シリコンを使った太陽電池は理論の限界に近いほど高い発電効率に達しているが、製造・発電にかかるコストは、未だ従来の電力に比べて高いという。既存のソーラーパネルを集めて大規模に敷き詰めさえすれば、脱原発や電力問題が解決するというわけにはいかないのである。
「そこで1975年には、シリコンではない材料の太陽電池が発表されました。銅(Cu)、インジウム(In)、ガリウム(Ga)、セレン(Se)の4元素によるCIGS薄膜です。レアメタルのインジウムを除けば、一般的な材料なのでコストは格段に安い。しかもシリコン結晶の約百倍という優れた光吸収力を持っています」
ただし、この材料で高純度の薄膜を作る真空蒸着には大量の電力が必要。このため、セレンを食べてナノ化(微小化)する微生物の働きを応用した仰天の発想による薄膜合成も研究中だが(※下記参照)、峯元自身は新しい原材料に取り組んでいる。
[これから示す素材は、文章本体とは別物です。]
(** C3, as the code has it.  A frame that [Unpack] accepts and that is
    canonical (it ends where its MLI says, bit 1 of its primary bitmap is set
    only in front of a non-zero secondary bitmap, and its LLVAR/LLLVAR length
    prefixes are decimal digits) is reproduced byte for byte by [Pack]. *)
Theorem Pack_Unpack_canonical b m :
  Unpack b = Ok m -> canonical b = true -> Pack m = Ok b.
Proof.
  intros (H2 & Hmli & Hp)%Unpack_Ok_payload Hc.
  unfold canonical in Hc. cbv zeta in Hc.
  apply andb_true_iff in Hc as [[Hlen%Z.eqb_eq Hsec]%andb_true_iff Hpl].
  rewrite <- Hlen in Hp. set (p := sub b 2 (len b)) in *.
  assert (Hlp : len p = len b - 2) by (apply len_sub; lia).
  apply unpackPayload_Ok in Hp as (sec & off & H12 & Hmti & Hcase & Hw).
  set (prim := Uint64 (sub p 4 12)) in *.
  pose proof (Uint64_range (sub p 4 12)) as Hprim. fold prim in Hprim.
  assert (Hoff : off = (if Z.testbit prim 63 then 20 else 12) /\
                 12 <= off <= len p /\ 0 <= sec < 2 ^ 64 /\
                 sec = (if Z.testbit prim 63 then Uint64 (sub p 12 20) else 0)).
  { destruct (Z.testbit prim 63).
    - destruct Hcase as (? & -> & ->).
      pose proof (Uint64_range (sub p 12 20)). auto with lia.
    - destruct Hcase as (-> & ->). auto with lia. }
  destruct Hoff as (Hoff & Hoffr & Hsecr & Hsecv).
  rewrite <- Hsecv, <- Hoff in Hpl. rewrite <- Hsecv in Hsec.
  assert (Hoff0 : 0 <= off) by lia.
  pose proof (unpacked_fields _ _ _ _ _ Hoff0 Hw) as Hflds.
  assert (HF : Forall (fun f => 2 <= f <= 128) (keysOf m)).
  { apply Forall_forall. intros f Hf%elem_of_keys%Hflds.
    apply elem_of_fieldNumbers, Hf. }
  destruct (buildBitmaps_Ok _ HF) as (bm & Hbm & Hbits).
  assert (Hm4 : len (MTI m) = 4) by (rewrite Hmti; apply len_sub; lia).
  rewrite (Pack_eq m bm Hm4 Hbm).
  destruct (unpackFields_packFields p prim sec fieldNumbers NoDup_fieldNumbers
              off ∅ (len p) (Fields m)) as [_ ->]; try assumption.
  { lia. }
  { intros g _. apply lookup_empty. }
  destruct (bitsOf_unpacked _ _ _ _ Hprim Hsecr Hflds Hbits) as [Hb1 Hb2].
  pose proof (bitsOf_primary_63 _ _ Hbits) as H63.
  pose proof (bitsOf_range _ _ Hbits) as [Hr1 _].
  assert (Hbytes : bitmapBytes bm = sub p 4 off).
  { unfold bitmapBytes. rewrite Hb2. destruct (Z.testbit prim 63) eqn:E63.
    - cbn in Hsec. apply negb_true_iff in Hsec. rewrite Hsec.
      subst off. rewrite (sub_split p 4 12 20) by lia. f_equal.
      + replace (Z.lor bm.1 (2 ^ 63)) with prim.
        { apply PutUint64_Uint64, length_sub; lia. }
        apply bits_eq. intros k Hk. rewrite lor_bit by lia.
        destruct (Z.eqb_spec 63 k) as [<-|Hne].
        * rewrite E63, orb_true_r. tauto.
        * rewrite orb_false_r, Hb1 by lia. tauto.
      + rewrite Hsecv. apply PutUint64_Uint64, length_sub; lia.
    - subst sec off. cbn [Z.eqb]. rewrite app_nil_r.
      replace bm.1 with prim.
      { apply PutUint64_Uint64, length_sub; lia. }
      apply bits_eq. intros k Hk. destruct (Z.eq_dec k 63) as [->|Hne].
      + rewrite E63, H63. tauto.
      + rewrite Hb1 by lia. tauto. }
  rewrite Hbytes, Hmti. f_equal.
  rewrite <- !sub_split by lia. rewrite sub_all.
  unfold prependMLI. rewrite Hlp.
  pose proof (Uint16_range (sub b 0 2)).
  replace (len b - 2) with (Uint16 (sub b 0 2)) by lia.
  unfold wrap16. rewrite Z.mod_small by lia.
  rewrite PutUint16_Uint16_sub by lia.
  unfold p. rewrite <- sub_split by lia. apply sub_all.
Qed.

(** *** Bytes after the fields *)

Lemma unpackField_advance f p off v off' :
  0 <= off -> unpackField f p off = Ok (v, off') -> off <= off' <= len p.
Proof.
  intros Hoff. rewrite unpackField_eq by assumption.
  destruct (f =? 7); [|destruct (f =? 11); [|destruct (f =? 48);
    [|destruct (f =? 70); [|destruct (f =? 102)]]]];
  try (intros H%unpackFixed_Ok; lia); try discriminate;
  intros H%wrapDE_Ok; destruct (_ >? _); try discriminate;
  apply unpackVar_Ok in H as (l & _ & ? & -> & ? & _); lia.
Qed.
「自然界にもっと豊富にある元素でできないかということで、銅(Cu)、亜鉛(Zn)、錫(Sn)、硫黄(S)の4元素にトライしています。レアメタルは一切ないので、価格も安定しており、調達もまったく心配ありません。現段階ではCIGS薄膜の半分程度の発電能力ですが、向上できる可能性はあります。CIGSと似た性格を持つので、これまでの経験を活用できることもメリットです」
太陽電池はタービンや風車などを使う工学的な発電方法とは根本的に異なるため、見近な電力源にできるなど様々な可能性を秘めている。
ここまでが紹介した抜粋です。